Arma do impotente, do covarde ou do fraco, o feitiço era uma maneira astuta de
causar prejuízos a alguém odiado. A vítima, por sua vez, não tinha a mínima
prova do que ou quem a mandou atingir. O malefício lançado contra alguém atuava
igualmente como um poderoso instrumento de compensação psíquica largamente
recorrido pelos desgraçados da vida. É uma forma, ainda que bem primitiva, de
se alcançar a justiça. Os atos mágicos ou as seções endemoniadas, por sua vez,
agem como anestesia aos padecimentos sofridos. De alguma forma, a possibilidade
de ser atingido por um feitiço qualquer atua como um fator dissuasivo entre os
poderosos. Um mandão, um prepotente, um déspota, poderia temer ser atingido por
um "mau olhado" ou cair vitimado por poção encantada qualquer. Afinal
eram as únicas coisas que os poderiam atemorizar, já que a justiça comum e
mesmo Deus pareciam sempre estar do seu lado.

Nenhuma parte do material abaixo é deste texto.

(* ===== verification/Sweep.v ===== *)
(** * The reconciliation sweep (src/backend/src/server.ts)

    Every ten seconds the server runs [tick]: unless a run is in progress
    (the module flag [__tickRunning]), it lists the live matches and, for
    each one not completed, runs [processMatchTimeout], which auto-submits
    the saved words of every player past their deadline and settles the
    match when all seats have submitted; a processed match is removed
    when completed and saved otherwise, and a match past its
    [autoCompleteAt] is marked completed and removed without settlement.
    The sweep mutates the match object it listed, a snapshot of the store
    taken at the start of the tick. *)

From S2P Require Import Prelude Model Payout Dictionary Scoring Ledger Store Program Engine.

Module Sweep.

Abbreviation P := MatchPlayer.t.
Abbreviation M := InternalMatch.t.

Section Sweep.
Context {St : Type} `{MatchRepository St}.
Variable LOBBIES : list LobbyConfig.t.

(** [autoSubmitWordsForPlayer] (lines 66-95): the player after it. *)
Definition autoSubmitWordsForPlayer (board : Board) (player : P) : Prog P :=
  if bool_decide (is_Some player.(MatchPlayer.submittedAt)) then mret player
  else
    d ← initDictionary_;
    unique ← liftOpt (Scoring.uniqueWords d board player.(MatchPlayer.words));
    let baseScore := Scoring.baseScore unique in
    t ← now_;
    mret (MatchPlayer.with_submission player unique baseScore 0 t).

(** A player the loop of lines 103-114 times out at [now]. *)
Definition timedOut (gameDuration now : Z) (p : P) : bool :=
  bool_decide (p.(MatchPlayer.submittedAt) = None) &&
  bool_decide (deadline_ms gameDuration p ≤ now)%Z.

(** The loop of lines 103-114: the players after it and
    [anyPlayerTimedOut]. *)
Fixpoint timeoutPlayers (board : Board) (gameDuration now : Z) (ps : list P) : Prog (list P * bool) :=
  match ps with
  | [] => mret ([], false)
  | p :: ps' =>
      pb ← (if timedOut gameDuration now p
            then p' ← autoSubmitWordsForPlayer board p; mret (p', true)
            else mret (p, false));
      rest ← timeoutPlayers board gameDuration now ps';
      mret (pb.1 :: rest.1, pb.2 || rest.2)
  end.

(** [processMatchTimeout] (lines 97-185): the match after it and its
    boolean result. *)
Definition processMatchTimeout (m : M) : Prog (M * bool) :=
  now ← now_;
  r ← timeoutPlayers m.(InternalMatch.board) m.(InternalMatch.gameDuration) now m.(InternalMatch.players);
  let m1 := InternalMatch.with_players m r.1 in
  if Engine.allSubmitted LOBBIES m1 && bool_decide (m1.(InternalMatch.status) ≠ completed) then
    t ← now_;
    let m2 := InternalMatch.with_completed m1 t in
    saveHistory_ (Engine.completedRecord m2 (Engine.ranked LOBBIES m2));;
    m3 ← Engine.settle LOBBIES m2;
    mret (m3, true)
  else mret (m1, r.2).

(** The body of the [for] loop of lines 195-221 for one listed match. *)
Definition sweepMatch (now : Z) (m : M) : Prog unit :=
  if bool_decide (m.(InternalMatch.status) = completed) then mret tt
  else
    '(m', processed) ← processMatchTimeout m;
    isCompleted ← (if (processed : bool) then
                     if bool_decide (m'.(InternalMatch.status) = completed)
                     then remove_ m.(InternalMatch.id);; mret true
                     else save_ m';; mret false
                   else mret false);
    if negb (isCompleted : bool) && bool_decide (m'.(InternalMatch.autoCompleteAt) ≤ now)%Z &&
       bool_decide (m'.(InternalMatch.status) ≠ completed)
    then remove_ m.(InternalMatch.id)
    else mret tt.

Fixpoint sweepAll (now : Z) (ms : list M) : Prog unit :=
  match ms with
  | [] => mret tt
  | m :: ms' => sweepMatch now m;; sweepAll now ms'
  end.

(** The interval callback (lines 188-230). *)
Definition tick : Prog unit :=
  running ← tickFlag_;
  if (running : bool) then mret tt
  else
    setTickFlag_ true;;
    catch (now ← now_; all ← listAll_; sweepAll now all) (λ _, mret tt);;
    setTickFlag_ false.

End Sweep.
End Sweep.
(** The end of the submit handler: remove the completed match or save
    the updated one. *)
Lemma below_finish s0 (w : World St) m m3 (b : bool) i (r : Resp) :
  below s0 (store w) → get s0 m.(InternalMatch.id) = Some m → weaker m3 m →
  below s0 (store (run w ((if b then remove_ i else save_ m3);; mret r)).2).
Proof.
  intros Hb Hm Hw. destruct b; simpl; [by apply below_remove|].
  apply (below_save _ _ _ m); [done| |done]. by destruct Hw as [-> _].
Qed.

(** The submit handler, run alone, only weakens the match it updates:
    it adds the player's submission, or completes and removes the
    match. *)
Theorem submit_below (w : World St) mid u words :
  repo_wf (store w) → below (store w) (store (run w (submit LOBBIES mid u words)).2).
Proof.
  intros Hwf. pose proof (below_refl _ Hwf) as Hr. unfold submit.
  case_bool_decide; [done|]. simpl.
  destruct (get (store w) mid) as [m|] eqn:Hg; simpl; [|done].
  pose proof (get_id _ _ _ Hwf Hg) as Hid. subst mid.
  destruct (findPlayer u _) as [p|]; simpl; [|done].
  destruct (Scoring.uniqueWords _ _ words) as [ws|]; simpl; [|done].
  case_bool_decide; simpl; [done|].
  match goal with |- context [allSubmitted LOBBIES ?x] => set (m1 := x) end.
  assert (Hw1 : weaker m1 m) by apply weaker_submission.
  destruct (allSubmitted LOBBIES m1); simpl; [|by apply (below_finish _ _ m)].
  destruct (Ledger.saveHistory _ _) as [r d]. simpl. rewrite run_Prog_bind.
  set (w1 := with_db _ _).
  pose proof (keeps_settle (InternalMatch.with_completed m1 (clock w)) w1) as Hk.
  pose proof (post_settle (InternalMatch.with_completed m1 (clock w)) w1) as Hp.
  destruct (run w1 (settle LOBBIES _)) as [[e|m3] w2]; cbn in Hk |- *.
  - rewrite Hk. apply Hr.
  - destruct (Hp _ _ eq_refl) as [Hw3 _]. apply (below_finish _ _ m); [by rewrite Hk|done|].
    eapply weaker_trans; [exact Hw3|]. eapply weaker_trans; [apply weaker_completed|exact Hw1].
Qed.

(** Saving draft words only weakens the match it updates. *)
Lemma saveWords_below (w : World St) mid u words :
  repo_wf (store w) → below (store w) (store (run w (saveWords mid u words)).2).
Proof.
  intros Hwf. pose proof (below_refl _ Hwf) as Hr. unfold saveWords.
  case_bool_decide; [done|]. simpl.
  destruct (get (store w) mid) as [m|] eqn:Hg; simpl; [|done].
  pose proof (get_id _ _ _ Hwf Hg) as Hid. subst mid.
  destruct (findPlayer u _) as [p|]; simpl; [|done].
  apply (below_save _ _ _ m); [done|done|apply weaker_words].
Qed.

Lemma leave_below (w : World St) u :
  repo_wf (store w) → below (store w) (store (run w (leave u)).2).
Proof.
  intros Hwf. pose proof (below_refl _ Hwf) as Hr. unfold leave.
  case_bool_decide; [done|]. simpl.
  destruct (js_find (isActiveFor u) (listByUser (store w) u)) as [m|] eqn:Hf; simpl; [|done].
  apply js_find_Some in Hf as [Hin _]. apply listByUser_sound in Hin as [i Hi].
  pose proof (get_id _ _ _ Hwf Hi) as Hid. subst i.
  case_bool_decide; simpl; [by apply below_clearWaiting|].
  apply (below_save _ _ _ m); [done|done|apply weaker_leave].
Qed.

Lemma validate_keeps who mid word : keeps_store who → keeps_store (validate who mid word).
Proof.
  intros Hwho. unfold validate. case_bool_decide; [done|].
  apply keeps_store_catch; [|done].
  apply keeps_store_bind; [done|]. intros u.
  apply keeps_store_bind; [done|]. intros [m|]; [|done].
  destruct (findPlayer u _); [|done].
  apply keeps_store_bind; [done|]. intros d.
  apply keeps_store_bind; [apply keeps_store_liftOpt|done].
Qed.

(** ** Joining *)

Hypothesis lobbies_valid : ∀ c, c ∈ LOBBIES → lobby_ok c.

Lemma active_plays u m : isActiveFor u m = true → plays_in u m.
Proof.
  unfold isActiveFor, unsubmitted_in. destruct (findPlayer u _) as [p|] eqn:Hf;
    [|by rewrite andb_false_r].
  intros _. unfold findPlayer in Hf. apply js_find_Some in Hf as [Hin Hid].
  apply bool_decide_eq_true in Hid. by exists p.
Qed.

(** What the join handler learns from an empty [listByUser] lookup. *)
Lemma no_active_anywhere s u :
  repo_wf s → u ≠ "" → js_find (isActiveFor u) (listByUser s u) = None →
  ∀ j mj, get s j = Some mj → isActiveFor u mj = false.
Proof.
  intros Hwf Hu Hn j mj Hj. destruct (isActiveFor u mj) eqn:Ha; [|done].
  pose proof (listByUser_complete s u j mj Hwf Hu Hj (active_plays u mj Ha)) as Hin.
  by rewrite (js_find_None _ _ Hn mj Hin) in Ha.
Qed.

Lemma findPlayer_snoc v ps q :
  q.(MatchPlayer.id) ≠ v → findPlayer v (ps ++ [q]) = findPlayer v ps.
Proof.
  intros Hq. unfold findPlayer. induction ps as [|p ps IH]; simpl.
  - by rewrite bool_decide_false.
  - case_bool_decide; [done|exact IH].
Qed.

Lemma active_snoc v m q :
  q.(MatchPlayer.id) ≠ v →
  isActiveFor v (InternalMatch.with_players m (m.(InternalMatch.players) ++ [q])) = isActiveFor v m.
Proof. intros Hq. unfold isActiveFor, unsubmitted_in. simpl. by rewrite findPlayer_snoc. Qed.

Lemma active_single v m q :
  isActiveFor v (InternalMatch.with_players m [q]) = true → q.(MatchPlayer.id) = v.
Proof.
  unfold isActiveFor, unsubmitted_in, findPlayer. simpl.
  destruct (decide (MatchPlayer.id q = v)) as [?|Hne]; [done|]. rewrite (bool_decide_false (MatchPlayer.id q = v)) by done. rewrite andb_false_r. intros Hf. discriminate Hf.
Qed.

Lemma capacity_cfg l c : cfgOf LOBBIES l = Some c → (2 ≤ capacity LOBBIES l)%Z.
Proof.
  intros Hc. unfold capacity. rewrite Hc. simpl.
  unfold cfgOf, getLobbyConfig in Hc. apply js_find_Some in Hc as [Hin _].
  destruct (lobbies_valid c Hin) as (_ & _ & _ & Hm). lia.
Qed.

(** The join handler, run alone, keeps the store invariant: a match it
    adds the user to had a free seat, and the user was active nowhere. *)
Theorem join_Inv (w : World St) l u name :
  Inv (store w) → Inv (store (run w (join LOBBIES l u name)).2).
Proof.
  intros HI. pose proof HI as (Hwf & Hcap & Huniq & Hbd). unfold join.
  case_bool_decide as Hg; [done|]. simpl.
  assert (Hu : u ≠ "") by naive_solver.
  destruct (js_find (isActiveFor u) (listByUser (store w) u)) as [am|] eqn:Ha; simpl.
  { by case_bool_decide. }
  pose proof (no_active_anywhere _ _ Hwf Hu Ha) as Hnone.
  destruct (js_find (isAvailable LOBBIES l u) (listAll (store w))) as [am|] eqn:Hav; simpl.
  - apply js_find_Some in Hav as [Hin Havail].
    apply listAll_spec in Hin as [i Hi]. pose proof (get_id _ _ _ Hwf Hi) as Hid. subst i.
    unfold isAvailable in Havail. rewrite !andb_true_iff, !bool_decide_eq_true in Havail.
    destruct Havail as (((Hl & Hst) & Hlen) & Hnot).
    destruct (Ledger.tryDebitUser _ _ _ _ _) as [[] d]; simpl; [|done].
    apply Inv_save_new; [done| |simpl; by eapply Hbd|].
    + unfold cap_ok. simpl. rewrite length_app, Hl. simpl. lia.
    + intros v j mj Hv Hact Hj Hne. simpl in Hne.
      destruct (decide (v = u)) as [->|Hvu]; [by apply (Hnone j)|].
      rewrite active_snoc in Hact by done.
      destruct (isActiveFor v mj) eqn:Hactj; [|done].
      exfalso. apply Hne. symmetry. by apply (Huniq v _ _ _ _ Hv Hi Hj).
  - destruct (cfgOf LOBBIES l) as [c|] eqn:Hc; simpl; [|done].
    destruct (Ledger.tryDebitUser _ _ _ _ _) as [[] d]; simpl; [|done].
    apply Inv_save_new; [done| |simpl; apply (proj1 (proj2 (BoardGen.generateDiceBoard_grid _ _)))|].
    + unfold cap_ok. simpl. pose proof (capacity_cfg l c Hc). lia.
    + intros v j mj Hv Hact Hj Hne.
      apply active_single in Hact. simpl in Hact. subst v. by apply (Hnone j).
Qed.

(** ** Reachable states *)

(** A request served alone, a sweep tick, or the clock moving on. *)
Inductive Req :=
  | RJoin (lobbyType userId : string) (playerName : option string)
  | RLeave (userId : string)
  | RSaveWords (mid userId : string) (words : list string)
  | RValidate (mid userId word : string)   (** [getRequestingUser] answers [userId] *)
  | RSubmit (mid userId : string) (words : list string)
  | RTick
  | RClock (t : Z).

Definition serve (w : World St) (r : Req) : World St :=
  match r with
  | RJoin l u n => (run w (join LOBBIES l u n)).2
  | RLeave u => (run w (leave u)).2
  | RSaveWords mid u ws => (run w (saveWords mid u ws)).2
  | RValidate mid u word => (run w (validate (mret u) mid word)).2
  | RSubmit mid u ws => (run w (submit LOBBIES mid u ws)).2
  | RTick => (run w (Sweep.tick LOBBIES)).2
  | RClock t => with_clock w t
  end.

Inductive reachable : World St → Prop :=
  | reach_init d dct t file : reachable (mkWorld empty_store d dct t file false)
  | reach_serve w r : reachable w → reachable (serve w r).

Lemma Inv_empty : Inv empty_store.
Proof.
  split_and!; [apply wf_empty|intros i m; by rewrite get_empty| |intros i m; by rewrite get_empty].
  intros u i j mi mj _ Hi. by rewrite get_empty in Hi.
Qed.

Lemma Inv_serve w r : Inv (store w) → Inv (store (serve w r)).
Proof.
  intros HI. pose proof HI as [Hwf _].
  destruct r; simpl.
  - by apply join_Inv.
  - apply (Inv_below _ _ HI). by apply leave_below.
  - apply (Inv_below _ _ HI). by apply saveWords_below.
  - by rewrite validate_keeps by done.
  - apply (Inv_below _ _ HI). by apply submit_below.
  - apply (Inv_below _ _ HI). by apply tick_below.
  - done.
Qed.

Theorem reachable_Inv w : reachable w → Inv (store w).
Proof. induction 1; [apply Inv_empty|by apply Inv_serve]. Qed.

(** C1: in every state reached by requests and sweep ticks served one at
    a time, no live match holds more players than its lobby's capacity
    (spec 8, first property). *)
Corollary reachable_capacity w i m :
  reachable w → get (store w) i = Some m →
  (Z.of_nat (length m.(InternalMatch.players)) ≤ capacity LOBBIES m.(InternalMatch.lobbyType))%Z.
Proof. intros Hr Hg. destruct (reachable_Inv w Hr) as (_ & Hcap & _). by apply (Hcap i). Qed.

(** C2: in every state reached by requests and sweep ticks served one at
    a time, a user is an unsubmitted player of at most one live,
    non-completed match (spec 8, second property). *)
Corollary reachable_single_active w u i j mi mj :
  reachable w → u ≠ "" → get (store w) i = Some mi → get (store w) j = Some mj →
  isActiveFor u mi = true → isActiveFor u mj = true → i = j.
Proof. intros Hr. destruct (reachable_Inv w Hr) as (_ & _ & Hu & _). apply Hu. Qed.

(** C4: in every state reached by requests and sweep ticks served one at
    a time, every live match has a rectangular board, so the word checker
    of the validate and words handlers and of the sweep never throws on
    it. *)
Corollary reachable_wordcheck_total w i m word :
  reachable w → get (store w) i = Some m →
  WordValidation.canFormWordOnBoard m.(InternalMatch.board) word ≠ None.
Proof.
  intros Hr Hg. destruct (reachable_Inv w Hr) as (_ & _ & _ & Hbd).
  exact (proj1 (WordValidation.canFormWordOnBoard_legal _ word (Hbd i m Hg))).
Qed.

End Invariants.
(** ** Witnesses on the concrete worlds of [Scenarios] *)
Import Scenarios.

Lemma start_reachable t : reachable LOBBIES (start t).
Proof. exact (reach_init LOBBIES db0 _ t _). Qed.

(** Alice and Bob seated in a duo match by two requests. *)
Definition two_joined : World Redis.t :=
  serve LOBBIES (serve LOBBIES (start T0) (RJoin "duo" "alice" None)) (RJoin "duo" "bob" None).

Os céticos frente à bruxaria
É sintomático esse medo das
elites aos possíveis efeitos da bruxaria. O fato de que no influente Grande
Catecismo do jesuíta Pedro Canísio, editado no século XVI, o nome de Satã
aparecer 67 vezes, bem superior às dedicadas a Jesus. Mas deve-se a essas mesmas
elites porém um freio às perseguições. Montaigne nos ensaios, de 1580, já
ridicularizava esse tipo de coisa e na Inglaterra observou-se um número
crescente de juízes que começaram a desconsiderar as sucessivas denúncias de
bruxarias que chegavam às cortes, apesar de a legislação contra aquelas
práticas só ter sido revogada em 1736. A perda do medo às bruxas também pode
ser creditada à crescente expansão das luzes, aos avanços da razão, da educação
e da lógica científica que culminaram na máxima "se não há diabo, não há
Deus."
O fim da caçada
Deteve-se
a matança em Salem quando as denúncias envolveram figuras eminentes da colônia,
tal como a esposa do governador de Massachusetts e o pastor Samuel Willard,
presidente do Harvard College. Enquanto a arraia-miúda foi enclausurada,
acusada de práticas escusas, poucos se indignaram. O basta naquilo tudo foi
dado quando os dedos dos fanáticos ousaram apontar para a elite local. Ainda em
oito de outubro de 1692, circulou uma carta redigida por um intelectual da região,
Thomas Brattle, que se horrorizara com os enforcamentos, revelando a loucura
coletiva que tomara conta dos aldeãos. Segundo Perry Miller, que estudou as
idéias que circulavam pelas colônias americanas daquele século, a letterde Brattle teria sido o primeiro
documento iluminista produzido na América do Norte, pois criticou veementemente
os prejuízos do fanatismo religioso. Entre outras coisas, Battle escreveu:
"temo que os anos não apagarão essa desgraça, esta nódoa que essas coisas
lançaram sobre nossa terra." E os processos dos endemoniados de Salem
assim como começaram, num repente terminaram.
O macartismo
As
perseguições às bruxas de Salem serviram, dois séculos e meio depois, como tema
para que o teatrólogo Arthur Miller - sofrendo as intimidações feitas pelo
Comitê de Atividades Anti-Americanas do senador MacCarthy -, escrevesse a peça The Crucible (traduzida por nós como As bruxas de Salem). Encenada no
início dos anos de 1950, eram evidentes as analogias que Miller fez entre os
padecimentos da esquerda americana na época da Guerra Fria, com os tormentos
sofridos pelos injustamente acusados em Salem.